* DESCRIPTION OF THE TASK *
As soon as the line containing "failed_to_add (add_program_with_loader self" appears in the material below, start returning lines exactly, and end with the line containing "Ret (r.1, convert_transaction_result r.2).".
═══ DATA FOR THE TASK
(* ===== verification/NodeSvm.v ===== *)
(** * The [LiteSvm] class of the bindings (crates/node-litesvm/src/lib.rs)

    The methods of the wrapper over the instance it owns, and the native mints of
    native_mint.rs.  A method that throws has an [Err]; one whose argument cannot
    be an address, a signature or a transaction panics. *)

From Stdlib Require Import Floats.SpecFloat.
From S2P Require Import Prelude Errors ComputeBudget Runtime RentState Utils Types History.
From S2P Require Import EpochStake AccountsDb Vm InnerInstructions Features Svm Process Exec Api.
From S2P Require Import Text Bytes F64 NodeErrors NodeUtil NodeTypes NodeSysvars.

(** [wincode::deserialize] of transactions: the bytes of a legacy transaction give
    the versioned one it converts into. *)
Class NodeTxApi `{Host} : Type := {
  deserialize_legacy : bytes → option VersionedTransaction;
  deserialize_versioned : bytes → option VersionedTransaction }.

Inductive JsTransactionResult : Type :=
| TransactionResultA (meta : TransactionMetadata)
| TransactionResultB (failed : FailedTransactionMetadata).

Inductive SimulateResult : Type :=
| SimulateResultA (info : SimulatedTransactionInfo)
| SimulateResultB (failed : FailedTransactionMetadata).

Section litesvm.
Context `{NodeApi} `{BigIntApi} `{!NodeTxApi}.

Definition to_js_error (e : LiteSVMError) (msg : str) : JsError :=
  generic_failure (msg ++ lit ": " ++ litesvm_error_display e).

Definition convert_transaction_result (inner : TransactionResult) : JsTransactionResult :=
  match inner with
  | Ok x => TransactionResultA x
  | Err e => TransactionResultB e
  end.

Definition convert_sim_result (inner : result FailedTransactionMetadata SimulatedTransactionInfo)
    : SimulateResult :=
  match inner with
  | Ok x => SimulateResultA x
  | Err e => SimulateResultB e
  end.

(** [Ok(self.0.f(convert(&val)?))] for an operation that returns nothing. *)
Definition call_with {A} (convert : BigInt → result JsError A) (f : LiteSVM → A → outcome LiteSVM)
    (self : LiteSVM) (val : BigInt) : outcome (LiteSVM * result JsError ()) :=
  match convert val with
  | Err e => Ret (self, Err e)
  | Ok x => s ← f self x; Ret (s, Ok ())
  end.

(** ** Construction and configuration *)

Definition js_new (kp : bytes) : outcome LiteSVM := svm_new kp.
Definition js_new_default (kp : bytes) : LiteSVM := svm_default kp.
Definition js_set_compute_budget (self : LiteSVM) (budget : ComputeBudget) : LiteSVM :=
  set_compute_budget self budget.
Definition js_set_sigverify (self : LiteSVM) (b : bool) : LiteSVM := set_sigverify self b.
Definition js_set_blockhash_check (self : LiteSVM) (check : bool) : LiteSVM :=
  set_blockhash_check self check.
Definition js_set_sysvars (self : LiteSVM) : outcome LiteSVM := set_sysvars self.
Definition js_set_feature_set (self : LiteSVM) (fs : FeatureSet) : LiteSVM :=
  set_feature_set self fs.
Definition js_set_builtins (self : LiteSVM) : outcome LiteSVM := set_builtins self.
Definition js_set_lamports (self : LiteSVM) (lamports : BigInt)
    : outcome (LiteSVM * result JsError ()) :=
  call_with bigint_to_u64 svm_set_lamports self lamports.
Definition js_set_default_programs (self : LiteSVM) : outcome LiteSVM :=
  set_default_programs self.
Definition js_set_transaction_history (self : LiteSVM) (capacity : BigInt)
    : outcome (LiteSVM * result JsError ()) :=
  call_with bigint_to_usize (λ s n, Ret (set_transaction_history s n)) self capacity.
Definition js_set_log_bytes_limit (self : LiteSVM) (limit : option BigInt)
    : outcome (LiteSVM * result JsError ()) :=
  match limit with
  | None => Ret (set_log_bytes_limit self None, Ok ())
  | Some x => call_with bigint_to_usize (λ s n, Ret (set_log_bytes_limit s (Some n))) self x
  end.
Definition js_set_precompiles (self : LiteSVM) : outcome LiteSVM := set_precompiles self.

(** ** Accounts and history *)

Definition js_minimum_balance_for_rent_exemption (self : LiteSVM) (data_len : BigInt)
    : result JsError N :=
  data_len ← bigint_to_usize data_len;
  Ok (minimum_balance_for_rent_exemption self data_len).

Definition js_get_account (self : LiteSVM) (pubkey : bytes) : outcome (option account) :=
  k ← convert_pubkey pubkey; Ret (svm_get_account self k).

Definition js_get_program_accounts (self : LiteSVM) (program_id : bytes)
    : outcome (list AddressAndAccount) :=
  k ← convert_pubkey program_id;
  Ret ((λ x, {| aa_address := address_to_bytes x.1; aa_account := x.2 |})
         <$> get_program_accounts self k).

Definition js_set_account (self : LiteSVM) (pubkey : bytes) (acc : account)
    : outcome (LiteSVM * result JsError ()) :=
  k ← convert_pubkey pubkey;
  let r := set_account self k acc in
  Ret (r.1, map_err (λ e, to_js_error e (lit "Failed to set account")) r.2).

Definition js_get_balance (self : LiteSVM) (pubkey : bytes) : outcome (option N) :=
  k ← convert_pubkey pubkey; Ret (get_balance self k).

Definition js_latest_blockhash (self : LiteSVM) : str := hash_to_string (latest_blockhash self).

Definition js_get_transaction (self : LiteSVM) (sig : bytes)
    : outcome (option JsTransactionResult) :=
  sig ← unwrap (signature_try_from sig);
  Ret (convert_transaction_result <$> get_transaction self sig).

Definition js_airdrop (self : LiteSVM) (pubkey : bytes) (lamports : BigInt)
    : outcome (LiteSVM * result JsError JsTransactionResult) :=
  k ← convert_pubkey pubkey;
  match bigint_to_u64 lamports with
  | Err e => Ret (self, Err e)
  | Ok l => r ← airdrop self k l; Ret (r.1, Ok (convert_transaction_result r.2))
  end.

(** ** Programs *)

Definition failed_to_add (r : outcome (LiteSVM * result LiteSVMError ()))
    : outcome (LiteSVM * result JsError ()) :=
  r ← r;
  Ret (r.1, map_err (λ e, generic_failure
                            (lit "Failed to add program: " ++ litesvm_error_display e)) r.2).

Definition js_add_program_from_file (self : LiteSVM) (program_id : bytes) (file : option bytes)
    : outcome (LiteSVM * result JsError ()) :=
  k ← convert_pubkey program_id; failed_to_add (add_program_from_file self k file).

Definition js_add_program (self : LiteSVM) (program_id program_bytes : bytes)
    : outcome (LiteSVM * result JsError ()) :=
  k ← convert_pubkey program_id; failed_to_add (add_program self k program_bytes).

Definition js_add_program_with_loader (self : LiteSVM) (program_id program_bytes loader_id : bytes)
    : outcome (LiteSVM * result JsError ()) :=
  k ← convert_pubkey program_id;
  loader ← convert_pubkey loader_id;
  failed_to_add (add_program_with_loader self k program_bytes loader).

(** ** Transactions *)

Definition send_deserialized (self : LiteSVM) (tx : option VersionedTransaction)
    : outcome (LiteSVM * JsTransactionResult) :=
  tx ← unwrap tx;
  r ← send_transaction self tx;
  Ret (r.1, convert_transaction_result r.2).

Definition js_send_legacy_transaction (self : LiteSVM) (tx_bytes : bytes)
    : outcome (LiteSVM * JsTransactionResult) :=
  send_deserialized self (deserialize_legacy tx_bytes).
Definition js_send_versioned_transaction (self : LiteSVM) (tx_bytes : bytes)
    : outcome (LiteSVM * JsTransactionResult) :=
  send_deserialized self (deserialize_versioned tx_bytes).

Definition simulate_deserialized (self : LiteSVM) (tx : option VersionedTransaction)
    : outcome SimulateResult :=
  tx ← unwrap tx;
  convert_sim_result <$> simulate_transaction self tx.

Definition js_simulate_legacy_transaction (self : LiteSVM) (tx_bytes : bytes)
    : outcome SimulateResult :=
  simulate_deserialized self (deserialize_legacy tx_bytes).
Definition js_simulate_versioned_transaction (self : LiteSVM) (tx_bytes : bytes)
    : outcome SimulateResult :=
  simulate_deserialized self (deserialize_versioned tx_bytes).

(** ** Blockhash, clock and sysvars *)

Definition js_expire_blockhash (self : LiteSVM) : outcome LiteSVM := expire_blockhash self.
Definition js_warp_to_slot (self : LiteSVM) (slot : BigInt)
    : outcome (LiteSVM * result JsError ()) :=
  call_with bigint_to_u64 warp_to_slot self slot.
Definition js_get_compute_budget (self : LiteSVM) : option ComputeBudget :=
  get_compute_budget self.
Definition js_get_sigverify (self : LiteSVM) : bool := get_sigverify self.
Definition js_get_clock (self : LiteSVM) : outcome Clock := get_sysvar self.
Definition js_set_clock (self : LiteSVM) (clock : Clock) : outcome LiteSVM :=
  set_sysvar self clock.
Definition js_get_rent (self : LiteSVM) : outcome Rent := get_sysvar self.
Definition js_set_rent (self : LiteSVM) (rent : Rent) : outcome LiteSVM := set_sysvar self rent.
Definition js_get_epoch_rewards (self : LiteSVM) : outcome EpochRewardsData :=
  epoch_rewards_fields <$> get_sysvar self.
Definition js_set_epoch_rewards (self : LiteSVM) (rewards : EpochRewardsData)
    : outcome LiteSVM := set_sysvar self (epoch_rewards_of rewards).
Definition js_get_epoch_schedule (self : LiteSVM) : outcome EpochScheduleData :=
  epoch_schedule_fields <$> get_sysvar self.
Definition js_set_epoch_schedule (self : LiteSVM) (schedule : EpochScheduleData)
    : outcome LiteSVM := set_sysvar self (epoch_schedule_of schedule).
Definition js_get_last_restart_slot (self : LiteSVM) : outcome N :=
  last_restart_slot <$> get_sysvar self.
Definition js_set_last_restart_slot (self : LiteSVM) (slot : BigInt)
    : outcome (LiteSVM * result JsError ()) :=
  call_with bigint_to_u64 (λ s n, set_sysvar s (last_restart_slot_of n)) self slot.

Definition js_get_slot_hashes (self : LiteSVM) : outcome (list SlotHash) :=
  fetched ← get_sysvar (T := SlotHashes) self;
  Ret ((λ x, {| sh_slot := bigint_from_u64 x.1; sh_hash := hash_to_string x.2 |})
         <$> slot_hashes_slice fetched).

(** Each entry: its hash first, then its slot. *)
Fixpoint convert_slot_hashes (hashes : list SlotHash) : result JsError (list (N * hash)) :=
  match hashes with
  | [] => Ok []
  | h :: hashes =>
      converted_hash ← try_parse_hash (sh_hash h);
      slot ← bigint_to_u64 (sh_slot h);
      rest ← convert_slot_hashes hashes;
      Ok ((slot, converted_hash) :: rest)
  end.

Definition js_set_slot_hashes (self : LiteSVM) (hashes : list SlotHash)
    : outcome (LiteSVM * result JsError ()) :=
  match convert_slot_hashes hashes with
  | Err e => Ret (self, Err e)
  | Ok intermediate =>
      s ← set_sysvar self (slot_hashes_from_iter intermediate); Ret (s, Ok ())
  end.

Definition js_get_slot_history (self : LiteSVM) : outcome SlotHistory := get_sysvar self.
Definition js_set_slot_history (self : LiteSVM) (h : SlotHistory) : outcome LiteSVM :=
  set_sysvar self h.
Definition js_get_stake_history (self : LiteSVM) : outcome StakeHistory := get_sysvar self.
Definition js_set_stake_history (self : LiteSVM) (h : StakeHistory) : outcome LiteSVM :=
  set_sysvar self h.

(** ** Native mints *)

Definition SPL_TOKEN_PROGRAM_ID : address :=
  address_literal "TokenkegQfeZyiNwAJbNbGKPFXCWuBvf9Ss623VQ5DA".
Definition SPL_TOKEN_2022_PROGRAM_ID : address :=
  address_literal "TokenzQdBNbLqP5VEhdkAS6EPFLC1PHnBqCXEpPxuEb".

(** 82 bytes: no authorities, supply 0, 9 decimals, initialized. *)
Definition native_mint_data : bytes := zeros 44 ++ [Byte.x09; Byte.x01] ++ zeros 36.

Definition create_native_mint_with_program_id (s : LiteSVM) (k token_program : address)
    : outcome LiteSVM :=
  rent ← get_sysvar (T := Rent) s;
  let acc := Account (rent_minimum_balance rent 82) native_mint_data token_program false 0 in
  match set_account s k acc with
  | (s, Ok _) => Ret s
  | (_, Err _) => Panic
  end.

Definition js_create_native_mint (s : LiteSVM) : outcome LiteSVM :=
  create_native_mint_with_program_id s
    (address_literal "So11111111111111111111111111111111111111112") SPL_TOKEN_PROGRAM_ID.
Definition js_create_native_mint_2022 (s : LiteSVM) : outcome LiteSVM :=
  create_native_mint_with_program_id s
    (address_literal "9pan9bMn5HatX4EJdBwg9VgCa7Uz5HL8N1m5D3NdXejP") SPL_TOKEN_2022_PROGRAM_ID.

Definition js_with_native_mints (self : LiteSVM) : outcome LiteSVM :=
  s ← (match inner (accounts_db self) !! SPL_TOKEN_PROGRAM_ID with
       | Some _ => js_create_native_mint self
       | None => Ret self
       end);
  match inner (accounts_db s) !! SPL_TOKEN_2022_PROGRAM_ID with
  | Some _ => js_create_native_mint_2022 s
  | None => Ret s
  end.
End litesvm.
══════
* RESULT OF THIS TASK *
  failed_to_add (add_program_with_loader self k program_bytes loader).

(** ** Transactions *)

Definition send_deserialized (self : LiteSVM) (tx : option VersionedTransaction)
    : outcome (LiteSVM * JsTransactionResult) :=
  tx ← unwrap tx;
  r ← send_transaction self tx;
  Ret (r.1, convert_transaction_result r.2).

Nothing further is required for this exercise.